### WORK ITEM
Within the entries below, find the portion that opens with the line containing "the UV index" and closes with the line containing "the sweep of". Retype that portion exactly and only.

### TASK DATA
┄┄┄┄┄┄┄┄┄┄

(** * The request engine of aah (engine.go): model and verification

    The engine accepts one inbound HTTP request, takes a Controller and a
    Request view from their pools, runs the middleware chain under a
    recovery guard, writes the reply on the wire and gives the pooled
    objects back.  Every method of [engine.go] is embedded below as a
    function of a small state-and-panic monad over the objects the method
    touches.  Code that [engine.go] calls but that lives in other files
    (the reply builder, the Controller, the routing target, the HTTP
    transport) is either modelled from its use and from the specification,
    or taken as a field of the record [Env] of collaborators. *)

From Stdlib Require Import ZArith String Ascii List Bool.
From stdpp Require Import gmap strings list.

Local Open Scope string_scope.
Local Open Scope list_scope.

(** ** Go values *)

(** The value carried by a panic (a non-nil [interface{}]), by its message. *)
Definition PanicValue : Type := string.

Definition nilDereference : PanicValue :=
  "runtime error: invalid memory address or nil pointer dereference".
Definition indexOutOfRange : PanicValue := "runtime error: index out of range".

(** The line feed of ["\n"]. *)
Definition LF : string := String (ascii_of_nat 10) "".

(** A [bytes.Buffer] is the bytes written to it and not yet read. *)
Definition Buffer : Type := string.

(** During one request the engine works on one object of each pooled or
    wrapped type, so a pointer to such an object is either nil ([None]) or
    the address of that one object. *)
Inductive ptr (A : Type) : Type := addr.
Arguments addr {A}.

(** The error values the engine compares against. *)
Inductive error : Type :=
  | errFileNotFound
  | errTargetNotFound
  | errors_New (msg : string).

Definition is_errTargetNotFound (err : option error) : bool :=
  match err with
  | Some errTargetNotFound => true
  | _ => false
  end.

(** ** net/url and net/http *)

Module url.
Record URL : Type := { Path : string; RawQuery : string }.
Definition set_Path (p : string) (u : URL) : URL :=
    {| Path := p; RawQuery := RawQuery u |}.
End url.

Module textproto.
(** [validHeaderFieldByte]: the bytes of a token, that is letters, digits
    and the marks [!#$%&'*+-.^_`|~]. *)
Definition isDigit (c : ascii) : bool :=
    (48 <=? nat_of_ascii c)%nat && (nat_of_ascii c <=? 57)%nat.
Definition isUpper (c : ascii) : bool :=
    (65 <=? nat_of_ascii c)%nat && (nat_of_ascii c <=? 90)%nat.
Definition isLower (c : ascii) : bool :=
    (97 <=? nat_of_ascii c)%nat && (nat_of_ascii c <=? 122)%nat.
Definition isMark (c : ascii) : bool :=
    existsb (Ascii.eqb c) (list_ascii_of_string "!#$%&'*+-.^_`|~").
Definition validHeaderFieldByte (c : ascii) : bool :=
    isDigit c || isUpper c || isLower c || isMark c.
(** * A shallow embedding of the weather aggregation pipeline

    The development follows the Go sources of the repository:
    - [weather/client.go]    : gateway ([getJSON]), geocoder, forecast
      aggregator ([GetWeather]), astronomy ([buildSunBar], [moonPhase]),
      hourly slice ([parseHourly]), WMO tables, [WindCompass];
    - [weather/consensus.go] : [fetchModel], [FetchConsensus];
    - package weather, the presentation files: [Alerts], [BuildOutfit],
      the UV index functions ([UVLevel], [UVAdvice], [UVColorClass],
      [UVBar]), [Quote], [Advice], [QuoteFromIcon], and [ReverseGeocode]
      of [weather/client.go];
    - [cmd/cli/main.go]      : the report cache ([cacheGet], [cacheSet],
      the sweep of [startCacheCleanup]), the terminal helpers
      ([progressBar], [wordWrap], [moonPhaseIcon]), the page helpers
      ([agreeColor], [consBarW]) and the handler of [/].

    Modelling conventions.
    - Go [int] is a 64-bit integer: a [Z] with the wrap-around written out
      ([wrap64]).
    - Go [float64] quantities are modelled by exact rationals ([float64]
      abbreviates [Q]): every value the JSON decoder produces is a finite
      binary fraction.  Rounding error, infinities and NaN of binary64 are
      outside the model; a conversion [int(f)] outside the int64 range
      yields the "integer indefinite" value of amd64.
    - A slice is a [list]; an index expression is [index], which panics
      out of range as the Go runtime does.
    - A Go [error] is modelled by its message ([err.Error()]), [nil] by
      [None].
    - Functions of the Go standard library (package time, fmt, net/url,
      encoding/json) and the network are fields of the class [Runtime]. *)

From Stdlib Require Import ZArith QArith Qround Qminmax Qabs Lia Lqa List Ascii String.
From Stdlib Require Import Sorting.Sorted.
From stdpp Require Import base option list gmap strings pretty sorting.

Local Open Scope string_scope.
Local Open Scope Z_scope.

(** ** Go substrate *)

Module Go.

(** The three ways a Go function of this package ends: it returns a value,
    returns a non-nil [error], or panics at run time. *)
Inductive outcome (A : Type) : Type :=
  | Ret (a : A)
  | Err (e : string)
  | Panic (msg : string).
Arguments Ret {A} a.
Arguments Err {A} e.
Arguments Panic {A} msg.

#[export] Instance outcome_ret : MRet outcome := fun _ a => Ret a.
#[export] Instance outcome_bind : MBind outcome := fun _ _ f m =>
  match m with
  | Ret a => f a
  | Err e => Err e
  | Panic msg => Panic msg
  end.

#[export] Instance outcome_fmap : FMap outcome := fun _ _ f m =>
  match m with
  | Ret a => Ret (f a)
  | Err e => Err e
  | Panic msg => Panic msg
  end.

Definition is_Ret {A} (o : outcome A) : bool :=
  match o with Ret _ => true | _ => false end.

Definition is_Panic {A} (o : outcome A) : bool :=
  match o with Panic _ => true | _ => false end.

(** *** int *)

Definition MinInt64 : Z := - 2 ^ 63.
Definition MaxInt64 : Z := 2 ^ 63 - 1.

Definition wrap64 (z : Z) : Z := (z + 2 ^ 63) mod 2 ^ 64 - 2 ^ 63.

Definition int_add (a b : Z) : Z := wrap64 (a + b).
Definition int_sub (a b : Z) : Z := wrap64 (a - b).
(** [a / b] and [a % b] truncate toward zero; callers divide by non-zero
    constants or by a guarded count. *)
Definition int_div (a b : Z) : Z := wrap64 (Z.quot a b).
Definition int_rem (a b : Z) : Z := Z.rem a b.

(** *** Slices *)

Definition index_msg (i : Z) (n : nat) : string :=
  "index out of range [" ++ pretty i ++ "] with length " ++ pretty n.

(** [s[i]]: the element, or the run-time panic. *)
Definition index {A} (s : list A) (i : Z) : outcome A :=
  if i <? 0 then Panic (index_msg i (length s))
  else match s !! Z.to_nat i with
       | Some a => Ret a
       | None => Panic (index_msg i (length s))
       end.

(** *** float64, idealised *)

Abbreviation float64 := Q (only parsing).

(** [math.MaxFloat64] = (2^53 - 1) * 2^971. *)
Definition MaxFloat64 : Q := inject_Z ((2 ^ 53 - 1) * 2 ^ 971).

(** The values a float64 can hold, as far as the model needs it. *)
Definition finite64 (x : Q) : Prop := (- MaxFloat64 <= x /\ x <= MaxFloat64)%Q.

Definition float_lt (x y : Q) : bool := negb (Qle_bool y x).
Definition float_gt (x y : Q) : bool := float_lt y x.

(** [float64(i)] *)
Definition float_of_int (i : Z) : Q := inject_Z i.

(** Truncation toward zero. *)
Definition Qtrunc (x : Q) : Z := Z.quot (Qnum x) (Zpos (Qden x)).

(** [int(f)]: the fractional part is discarded; out of range the result is
    implementation-dependent, here the amd64 one. *)
Definition int_of_float (x : Q) : Z :=
  let t := Qtrunc x in
  if (MinInt64 <=? t) && (t <=? MaxInt64) then t else MinInt64.
(** Rounding moves a number by at most half a hundredth. *)
Lemma round2_error (x : Q) : Qabs (round2 x - x) <= 0.005.
Proof.
  apply Qabs_Qle_condition. unfold round2, toFixed2, Qdiv.
  change (/ 100) with (1 # 100).
  destruct (Qltb x 0) eqn:E.
  - pose proof (Qfloor_le (- x * 100 + (1 # 2))) as H1.
    pose proof (Qlt_floor (- x * 100 + (1 # 2))) as H2.
    rewrite inject_Z_plus in H2. rewrite inject_Z_opp.
    set (m := inject_Z (Qfloor (- x * 100 + (1 # 2)))) in *.
    change (inject_Z 1) with 1 in H2. lra.
  - pose proof (Qfloor_le (x * 100 + (1 # 2))) as H1.
    pose proof (Qlt_floor (x * 100 + (1 # 2))) as H2.
    rewrite inject_Z_plus in H2.
    set (m := inject_Z (Qfloor (x * 100 + (1 # 2)))) in *.
    change (inject_Z 1) with 1 in H2. lra.
Qed.

(** ** Validation *)

Lemma checkSplits_None (splits : list Split) :
  checkSplits splits = None <->
  forall split, In split splits -> checkSplit split = None.
Proof.
  induction splits as [|s rest IH]; simpl.
  - split; [intros _ ? [] | reflexivity].
  - destruct (checkSplit s) eqn:E.
    + split; [discriminate|]. intros H.
      specialize (H s (or_introl eq_refl)). congruence.
    + rewrite IH. split.
      * intros H x [<-|Hx]; auto.
      * intros H x Hx. apply H. now right.
Qed.

Lemma validate_None (people : list Person) :
  validate people = None <->
  forall person split,
    In person people -> In split (person_splits person) ->
    checkSplit split = None.
Proof.
  induction people as [|p rest IH]; simpl.
  - split; [intros _ ? ? [] | reflexivity].
  - destruct (checkSplits (person_splits p)) eqn:E.
    + split; [discriminate|]. intros H.
      assert (checkSplits (person_splits p) = None); [|congruence].
      apply checkSplits_None. intros s Hs. apply (H p s); auto.
    + rewrite IH. rewrite checkSplits_None in E. split.
      * intros H x s [<-|Hx] Hs; eauto.
      * intros H x s Hx Hs. apply (H x s); auto.
Qed.

Lemma rejected_by_both (people : list Person) (err : ValidationError) :
  validate people = Some err ->
  balancesHandler (Some people) = Status400 err /\
  forall fuel, settlementsHandler fuel (Some people) = Some (Status400 err).
Proof.
  intros H. unfold balancesHandler, settlementsHandler. rewrite H. auto.
Qed.

Lemma failing_split_rejects (people : list Person) (person : Person)
    (split : Split) :
  In person people -> In split (person_splits person) ->
  checkSplit split <> None ->
  exists err, validate people = Some err.
Proof.
  intros Hp Hs Hc. destruct (validate people) as [err|] eqn:E; [eauto|].
  exfalso. apply Hc. rewrite validate_None in E. eauto.
Qed.

Lemma checkSplit_exact (split : Split) :
  splitType split = exact ->
  checkSplit split =
    if Qgtb (totalSplit (expense split)) (amount (expense split) + 0.01)
    then Some (InvalidExact (id (expense split)) (totalSplit (expense split))
                 (amount (expense split)))
    else None.
Proof.
  intros H. unfold checkSplit. rewrite H. simpl.
  now destruct (Qgtb _ _).
Qed.

Lemma checkSplit_percentage (split : Split) :
  splitType split = percentage ->
  checkSplit split =
    if Qgtb (totalSplit (expense split)) 100.01
    then Some (InvalidPercentage (id (expense split))
                 (totalSplit (expense split)))
    else None.
Proof.
  intros H. unfold checkSplit. rewrite H. reflexivity.
Qed.

Lemma checkSplit_equal (split : Split) :
  splitType split = equal -> checkSplit split = None.
Proof.
  intros H. unfold checkSplit. rewrite H. reflexivity.
Qed.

┄┄┄┄┄┄┄┄┄┄

### TASK RESPONSE
      the UV index functions ([UVLevel], [UVAdvice], [UVColorClass],
      [UVBar]), [Quote], [Advice], [QuoteFromIcon], and [ReverseGeocode]
      of [weather/client.go];
    - [cmd/cli/main.go]      : the report cache ([cacheGet], [cacheSet],
      the sweep of [startCacheCleanup]), the terminal helpers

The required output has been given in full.